Comment 2 Sebastien Schneider 2013-05-29 20:43:27 UTC
Created attachment 30341 [details]
OPC file with Content_Types.xml containing parameters

I attach a very simple OPC file with a "Content_Types.xml" which contains parameters:
ContentType="application/x-resqml+xml;version=2.0;type=obj_global2dCrs"

The only line of code I need to highlight the problem is the OPCPackage.open method call like that:
OPCPackage p = OPCPackage.open("opc_contenttype_test_wparams.opc", PackageAccess.READ);

This call throw the following exception:
org.apache.poi.openxml4j.exceptions.InvalidFormatException: The specified content type 'application/x-resqml+xml;version=2.0;type=obj_global1dCrs' is not compliant with RFC 2616: malformed content type.

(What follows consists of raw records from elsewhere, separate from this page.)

(* ===== verification/Steady.v ===== *)
(** * A node that stays as it is

    What a call does on a node where everything it would set up is there already: no
    device is made, deleted, moved, renamed or enslaved to another master; a device may
    go up, and get the addresses the kernel gives it then. *)

From S2P Require Import Prelude GoStrings GoNet Api Ipam Frr HostParams Conversion.
From S2P Require Import Netlink Troubles NetLogic HostLinks LinkSpecs Progress Held Faults Origins LinkProgress VethSpecs SimKernel SimProgress.
From S2P Require Import HostNetwork HostSpecs Twins Detour VniSpecs VniProgress Underlay UnderlayProgress.
From S2P Require Import Reload Pods Cluster Controller Watched Outcome Again Live.
Local Open Scope Z_scope.

(** ** The relation *)
Record steady_dev (d d' : Dev) : Prop := {
  steady_ns : dev_ns d' = dev_ns d;
  steady_link : dev_link d' = dev_link d;
  steady_peer : dev_peer d' = dev_peer d;
  steady_up : dev_up d = true → dev_up d' = true;
  steady_gen : dev_no_addr_gen d = true → dev_no_addr_gen d' = true;
  steady_sup : dev_neigh_suppress d = true → dev_neigh_suppress d' = true;
  steady_addrs : dev_addrs d ⊆ dev_addrs d';
  steady_mark : special ∈ dev_addrs d' → special ∈ dev_addrs d }.

Definition untouched (s s' : NetState) : Prop :=
  ∀ id, option_Forall2 steady_dev (devs s !! id) (devs s' !! id).

#[export] Instance steady_dev_preorder : PreOrder steady_dev.
Proof.
  split; [intros d; by split|]. intros d1 d2 d3 [] []. split; first [congruence|by auto|set_solver].
Qed.
#[export] Instance untouched_preorder : PreOrder untouched.
Proof.
  split; [intros s id; reflexivity|]. intros s1 s2 s3 H12 H23 id. etransitivity; [exact (H12 id)|exact (H23 id)].
Qed.

Lemma untouched_devs s s' : devs s' = devs s → untouched s s'.
Proof. intros Hd id. rewrite Hd. reflexivity. Qed.
Lemma untouched_insert s s' id d d' :
  devs s !! id = Some d → steady_dev d d' → devs s' = <[id := d']> (devs s) → untouched s s'.
Proof.
  intros Hd Hs Hdevs i. rewrite Hdevs. destruct (decide (i = id)) as [->|Hne].
  - rewrite lookup_insert_eq Hd. by constructor.
  - rewrite lookup_insert_ne; [|by apply not_eq_sym]. reflexivity.
Qed.
Lemma untouched_lookup s s' id d :
  untouched s s' → devs s !! id = Some d → ∃ d', devs s' !! id = Some d' ∧ steady_dev d d'.
Proof. intros Hu Hd. specialize (Hu id). rewrite Hd in Hu. inversion Hu; subst. by eexists. Qed.
Lemma untouched_from s s' id d' :
  untouched s s' → devs s' !! id = Some d' → ∃ d, devs s !! id = Some d ∧ steady_dev d d'.
Proof. intros Hu Hd. specialize (Hu id). rewrite Hd in Hu. inversion Hu; subst. by eexists. Qed.
Lemma untouched_dom s s' : untouched s s' → dom (devs s') = dom (devs s).
Proof.
  intros Hu. apply set_eq. intros id. rewrite !elem_of_dom. split; intros [d Hd].
  - destruct (untouched_from _ _ _ _ Hu Hd) as (e & He & _). by exists e.
  - destruct (untouched_lookup _ _ _ _ Hu Hd) as (e & He & _). by exists e.
Qed.
Lemma untouched_size s s' : untouched s s' → size (devs s') = size (devs s).
Proof. intros Hu. by rewrite -!size_dom (untouched_dom _ _ Hu). Qed.

Lemma steady_same d d' : steady_dev d d' →
  dev_index d' = dev_index d ∧ dev_name d' = dev_name d ∧ dev_master d' = dev_master d.
Proof. intros [_ Hl]. unfold dev_index, dev_name, dev_master. by rewrite Hl. Qed.

(** ** Where things are *)

(** A device with this link is in the namespace; and it has an address. *)
Definition is_at (s : NetState) (ns : Z) (l : Link) : Prop :=
  ∃ id d, devs s !! id = Some d ∧ dev_ns d = ns ∧ dev_link d = l.
Definition has_addr (s : NetState) (ns : Z) (l : Link) (a : string) : Prop :=
  ∃ id d, devs s !! id = Some d ∧ dev_ns d = ns ∧ dev_link d = l ∧ a ∈ dev_addrs d.

Lemma is_at_untouched s s' ns l : untouched s s' → is_at s ns l → is_at s' ns l.
Proof.
  intros Hu (id & d & Hd & Hns & Hl). destruct (untouched_lookup _ _ _ _ Hu Hd) as (d' & Hd' & []).
  exists id, d'. split_and!; congruence.
Qed.
Lemma has_addr_untouched s s' ns l a : untouched s s' → has_addr s ns l a → has_addr s' ns l a.
Proof.
  intros Hu (id & d & Hd & Hns & Hl & Ha). destruct (untouched_lookup _ _ _ _ Hu Hd) as (d' & Hd' & []).
  exists id, d'. split_and!; [congruence..|auto].
Qed.
Lemma has_addr_at s ns l a : has_addr s ns l a → is_at s ns l.
Proof. intros (id & d & Hd & Hns & Hl & _). by exists id, d. Qed.

Section steady.
Context {W : Type} `{NetlinkLaws W, !Untroubled W}.

(** [m] leaves the devices as they are, and ends with something of which [Q] holds. *)
Definition stays {A} (m : go W A) (s : NetState) (Q : A → Prop) : Prop :=
  wpo m s (λ a s', silent s s' ∧ untouched s s' ∧ Q a).
(* ===== verification/Settles.v ===== *)
(** * A first reconciliation leads to a steady node

    Two more accounts in the sense of the file Origins: the devices called like those of a
    VNI stay of the right types, and no call but one marks a device as the underlay.  With
    them the state a first successful run leaves is one in which nothing more happens. *)

From S2P Require Import Prelude GoStrings GoNet Api Ipam Frr HostParams Conversion.
From S2P Require Import Netlink Troubles NetLogic HostLinks LinkSpecs Progress Held Faults Origins LinkProgress VethSpecs SimKernel SimProgress.
From S2P Require Import HostNetwork HostSpecs Twins Detour VniSpecs VniProgress Underlay UnderlayProgress.
From S2P Require Import Reload Pods Cluster Controller Watched Outcome Again Live Steady.
Local Open Scope Z_scope.

(** ** What is new after a request *)

(** Every device of the new state is an old one, the one asked for, or its peer. *)
Lemma added_lookup req s id d s' i e :
  added_as req s id d s' → devs s' !! i = Some e →
  devs s !! i = Some e ∨ (i = id ∧ e = d)
  ∨ ∃ peer, Kind req = Veth peer ∧ dev_name e = peer ∧ is_veth (dev_link e) = true ∧ dev_addrs e = []
      ∧ dev_peer d = Some i ∧ dev_peer e = Some id.
Proof.
  intros (_ & _ & _ & _ & Hk). destruct (Kind req) as [| |peer| | |] eqn:Ek.
  3: { destruct Hk as (idp & dp & _ & _ & _ & Hn & Hv & Hp & Hpp & [_ Ha] & ->).
    rewrite !lookup_insert_Some. intros [[<- <-]|[_ [[<- <-]|[_ He]]]]; [by right; left| |by left].
    right; right. by exists peer. }
  all: destruct Hk as [_ ->]; rewrite lookup_insert_Some; intros [[<- <-]|[_ He]]; [by right; left|by left].
Qed.
Lemma added_peer req s id d s' :
  added_as req s id d s' →
  match Kind req with
  | Veth peer => ∃ idp dp, devs s !! idp = None ∧ dev_name dp = peer ∧ dev_peer d = Some idp ∧ devs s' !! idp = Some dp
  | _ => dev_peer d = None
  end.
Proof.
  intros (_ & _ & _ & _ & Hk). destruct (Kind req); try (by destruct Hk).
  destruct Hk as (idp & dp & Hf & Hne & _ & Hn & _ & Hp & _ & _ & ->). exists idp, dp.
  split_and!; [done..|]. rewrite lookup_insert_ne; [|by apply not_eq_sym]. apply lookup_insert_eq.
Qed.

(** ** The types of the devices of a VNI *)
Record vni_fits (p : VNIParams.t) (s : NetState) : Prop := {
  fits_peer : peer_named (VNIParams.VRF p) s;
  fits_vrf : kinded is_vrf (VNIParams.VRF p) s;
  fits_bridge : kinded is_bridge (bridgeName (VNIParams.VNI p)) s;
  fits_vxlan : kinded is_vxlan (vxLanName (VNIParams.VNI p)) s }.

Lemma kinded_mild ok n s s' : type_check ok → mild s s' → kinded ok n s → kinded ok n s'.
Proof. intros Hok Hm. exact (kinded_tamed ok n [] s s' Hok (mild_tamed _ _ _ Hm) (not_elem_of_nil _)). Qed.
Lemma peer_named_mild n s s' : mild s s' → peer_named n s → peer_named n s'.
Proof.
  intros Hm Hp idh dh' idp dp' Hdh' Hn Hpe Hdp'.
  destruct (mild_from _ _ Hm _ _ Hdh') as (dh & Hdh & Hhn & Hhp & _), (mild_from _ _ Hm _ _ Hdp') as (dp & Hdp & Hpn & _).
  rewrite Hpn. apply (Hp idh dh idp dp Hdh); [congruence..|done].
Qed.
Lemma fits_mild p s s' : mild s s' → vni_fits p s → vni_fits p s'.
Proof.
  intros Hm [Hp H1' H2' H3']. split; [exact (peer_named_mild _ _ _ Hm Hp)|..].
  - by apply (kinded_mild _ _ s); [auto with pierre|..].
  - by apply (kinded_mild _ _ s); [auto with pierre|..].
  - by apply (kinded_mild _ _ s); [auto with pierre|..].
Qed.

Definition fits_account (p : VNIParams.t) : account.
  refine {| sums _ s s' := vni_fits p s → vni_fits p s'; addressable _ := True; droppable := True |}.
  - done.
  - intros _ s s' Hm _ _. exact (fits_mild p s s' Hm).
  - auto.
Defined.

#[export] Instance fits_drops p : Drops (fits_account p) := I.

(** The requests that keep it: a device of one of the names has the right type. *)
Definition asks (ok : Link → bool) (n : string) (req : Link) : Prop :=
  (link_name req = n → ok req = true) ∧ ∀ peer, Kind req = Veth peer → peer ≠ n.
Definition asks_pair (n : string) (req : Link) : Prop :=
  ∀ peer, Kind req = Veth peer →
    (link_name req = (vethLegsForVRF n).1 → peer = (vethLegsForVRF n).2)
    ∧ (peer = (vethLegsForVRF n).1 → link_name req = (vethLegsForVRF n).2).

Lemma kinded_added ok n req s id d s' :
  type_check ok → asks ok n req → added_as req s id d s' → kinded ok n s → kinded ok n s'.
Proof.
  intros Hok [Hreq Hpeer] Hadd Hk i e He Hn. pose proof Hadd as (_ & (_ & Hdn & _ & Hdk) & _).
  destruct (added_lookup _ _ _ _ _ _ _ Hadd He) as [Hold|[[-> ->]|(peer & Hv & Hnp & _)]].
  - exact (Hk i e Hold Hn).
  - rewrite (Hok _ _ Hdk). apply Hreq. congruence.
  - destruct (Hpeer peer Hv). congruence.
Qed.
Lemma peer_named_added n req s id d s' :
  wf s' → asks_pair n req → added_as req s id d s' → peer_named n s → peer_named n s'.
Proof.
  intros Hwf Hreq Hadd Hp idh dh idp dp Hdh Hn Hpe Hdp.
  pose proof Hadd as (Hfresh & (_ & Hdn & _) & _). pose proof (added_peer _ _ _ _ _ Hadd) as Hpeer.
  assert (devs s' !! id = Some d) as Hd by exact (added_dev _ _ _ _ _ Hadd).
  destruct (wf_peer _ Hwf _ _ _ _ Hdh Hdp Hpe) as [Hpe' _].
  destruct (added_lookup _ _ _ _ _ _ _ Hadd Hdh) as [Hold|[[-> ->]|(peer & Hv & Hnp & _ & _ & Hdi & Hdq)]].
  - destruct (added_lookup _ _ _ _ _ _ _ Hadd Hdp) as [Hdp0|[[-> ->]|(peer & Hv & _ & _ & _ & Hdi & Hdq)]].
    + exact (Hp idh dh idp dp Hold Hn Hpe Hdp0).
    + exfalso. destruct (Kind req); try congruence. destruct Hpeer as (idq & dq & Hq & _ & Hdq & _). congruence.
    + exfalso. congruence.
  - destruct (Kind req) as [| |peer| | |] eqn:Ek; try congruence. destruct Hpeer as (idq & dq & _ & Hqn & Hdq & Hq).
    assert (dp = dq) as -> by congruence. rewrite Hqn. apply (Hreq peer Ek). congruence.
  - assert (idp = id) as -> by congruence. assert (dp = d) as -> by congruence. rewrite Hdn.
    apply (Hreq peer Hv). congruence.
Qed.

Definition fitting (p : VNIParams.t) (req : Link) : Prop :=
  asks_pair (VNIParams.VRF p) req ∧ asks is_vrf (VNIParams.VRF p) req
  ∧ asks is_bridge (bridgeName (VNIParams.VNI p)) req ∧ asks is_vxlan (vxLanName (VNIParams.VNI p)) req.

(** Whatever the master. *)
Lemma asks_any ok n m req : type_check ok → asks ok n req → asks ok n (set_MasterIndex m req).
Proof. intros Hok [Hn Hp]. split; [|exact Hp]. intros Hl. rewrite -(Hn Hl). apply Hok, same_kind_refl. Qed.

Lemma fits_allowed p req : fitting p req → allowed (fits_account p) req.
Proof.
  intros (Hp & Hv & Hb & Hx) m k s id d s' Hwf _ Hadd [F1 F2 F3 F4]. split.
  - exact (peer_named_added _ (set_MasterIndex m req) _ _ _ _ Hwf Hp Hadd F1).
  - exact (kinded_added is_vrf _ _ s id d _ type_check_vrf (asks_any _ _ m _ type_check_vrf Hv) Hadd F2).
  - exact (kinded_added is_bridge _ _ s id d _ type_check_bridge (asks_any _ _ m _ type_check_bridge Hb) Hadd F3).
  - exact (kinded_added is_vxlan _ _ s id d _ type_check_vxlan (asks_any _ _ m _ type_check_vxlan Hx) Hadd F4).
Qed.

(** Those made for a VNI fit it, and the others when no names are shared. *)
Lemma request_fits_own p req : vni_valid p = true → vni_request p req → fitting p req.
Proof.
  intros (_ & _ & _ & Hlo & Hb & Hx)%vni_valid_spec Hreq.
  destruct (device_names_apart (VNIParams.VRF p) (VNIParams.VNI p)) as (A1 & A2 & A3 & A4 & _ & A6 & A7 & A8 & _).
  unfold fitting, asks, asks_pair. destruct Hreq; cbn [link_name Attrs Name Kind is_vrf is_bridge is_vxlan];
    (split; [|split; [|split]]); try split; try done; try congruence; try (intros peer [= <-]; by auto).
Qed.
Lemma request_fits_other p req :
  (∀ n, n ∈ request_names req → n ∉ vni_names p) → fitting p req.
Proof.
  intros Hno. assert (∀ n, n ∈ vni_names p → link_name req ≠ n) as Hl.
  { intros n Hn <-. apply (Hno _ (list_elem_of_here _ _) Hn). }
  assert (∀ peer n, Kind req = Veth peer → n ∈ vni_names p → peer ≠ n) as Hp.
  { intros peer n Hk Hn <-. refine (Hno peer _ Hn). unfold request_names. rewrite Hk. by right; left. }
  assert (∀ ok n, n ∈ vni_names p → asks ok n req) as Ha.
  { intros ok n Hn. split; [by intros ?%(Hl n Hn)|]. intros peer Hk. exact (Hp peer n Hk Hn). }
  unfold vni_names in *. split; [|split_and!; apply Ha; set_solver]. intros peer Hk.
  split; intros Heq; [destruct (Hl (vethLegsForVRF (VNIParams.VRF p)).1)
    |destruct (Hp peer (vethLegsForVRF (VNIParams.VRF p)).1 Hk)]; first [done|set_solver].
Qed.

(** ** The mark *)
Definition marks_kept (s s' : NetState) : Prop :=
  ∀ id d', devs s' !! id = Some d' → special ∈ dev_addrs d' →
    ∃ d, devs s !! id = Some d ∧ special ∈ dev_addrs d ∧ dev_name d = dev_name d'.
Definition marks_account : account.
  refine {| sums _ := marks_kept; addressable a := a ≠ special; droppable := True |}.
  - intros a Ha ->. vm_compute in Ha. discriminate.
  - intros _ s s' Hm Hadd _ id d' Hd' Hin. destruct (mild_from _ _ Hm id d' Hd') as (d & Hd & Hn & _). exists d.
    split; [done|]. split; [|done]. by destruct (Hadd id d d' special Hd Hd' Hin).
  - intros _ _ s1 s2 s3 H12 H23 id d3 Hd3 Hin. destruct (H23 id d3 Hd3 Hin) as (d2 & Hd2 & Hin2 & Hn2).
    destruct (H12 id d2 Hd2 Hin2) as (d1 & Hd1 & Hin1 & Hn1). exists d1. split_and!; [done..|congruence].
Defined.

#[export] Instance marks_drops : Drops marks_account := I.

(** Only devices called [nic] are marked. *)
Definition only_marked (nic : string) (s : NetState) : Prop :=
  ∀ id d, devs s !! id = Some d → special ∈ dev_addrs d → dev_name d = nic.
Lemma only_marked_kept nic s s' : marks_kept s s' → only_marked nic s → only_marked nic s'.
Proof. intros Hm Ho id d' Hd' Hin. destruct (Hm id d' Hd' Hin) as (d & Hd & Hin' & <-). exact (Ho id d Hd Hin'). Qed.
Lemma only_marked_insert nic s s' id d' :
  only_marked nic s → devs s' = <[id := d']> (devs s) → dev_name d' = nic → only_marked nic s'.
Proof.
  intros Ho Hd Hn i e. rewrite Hd lookup_insert_Some. intros [[<- <-]|[_ He]]; [done|exact (Ho i e He)].
Qed.
Lemma only_marked_devs nic s s' : devs s' = devs s → only_marked nic s → only_marked nic s'.
Proof. unfold only_marked. by intros ->. Qed.

Section marks.
Context {W : Type} `{NetlinkLaws W, !Untroubled W}.

Lemma quiet_wpo {A} (m : go W A) s : quiet m → wpo m s (λ _ s', silent s s').
Proof. intros Hm. eapply wp_sat; [exact Hm|]. by intros []. Qed.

I think that it's because the code from the /[Apache-SVN]/poi/trunk/src/ooxml/java/org/apache/poi/openxml4j/opc/internal/ContentType.java doesn't support such ContentType string format.

Thank you,
cheers,
Sebastien.
Comment 3 Nick Burch 2013-05-29 22:24:54 UTC
In r1487657 I have added your unit test, and stubbed out the unit tests we'll need

The next step is to review the ooxml spec, then write the unit tests for valid parameters based on the stubbed out bits

Finally, we can then try to enable the parameter logic

If you have some time to have on part #2, that'd be great!
Comment 4 Sebastien Schneider 2013-05-30 07:29:07 UTC
Unfortunately I won't have time to work on that now. I hope to be able to help a little bit next month ...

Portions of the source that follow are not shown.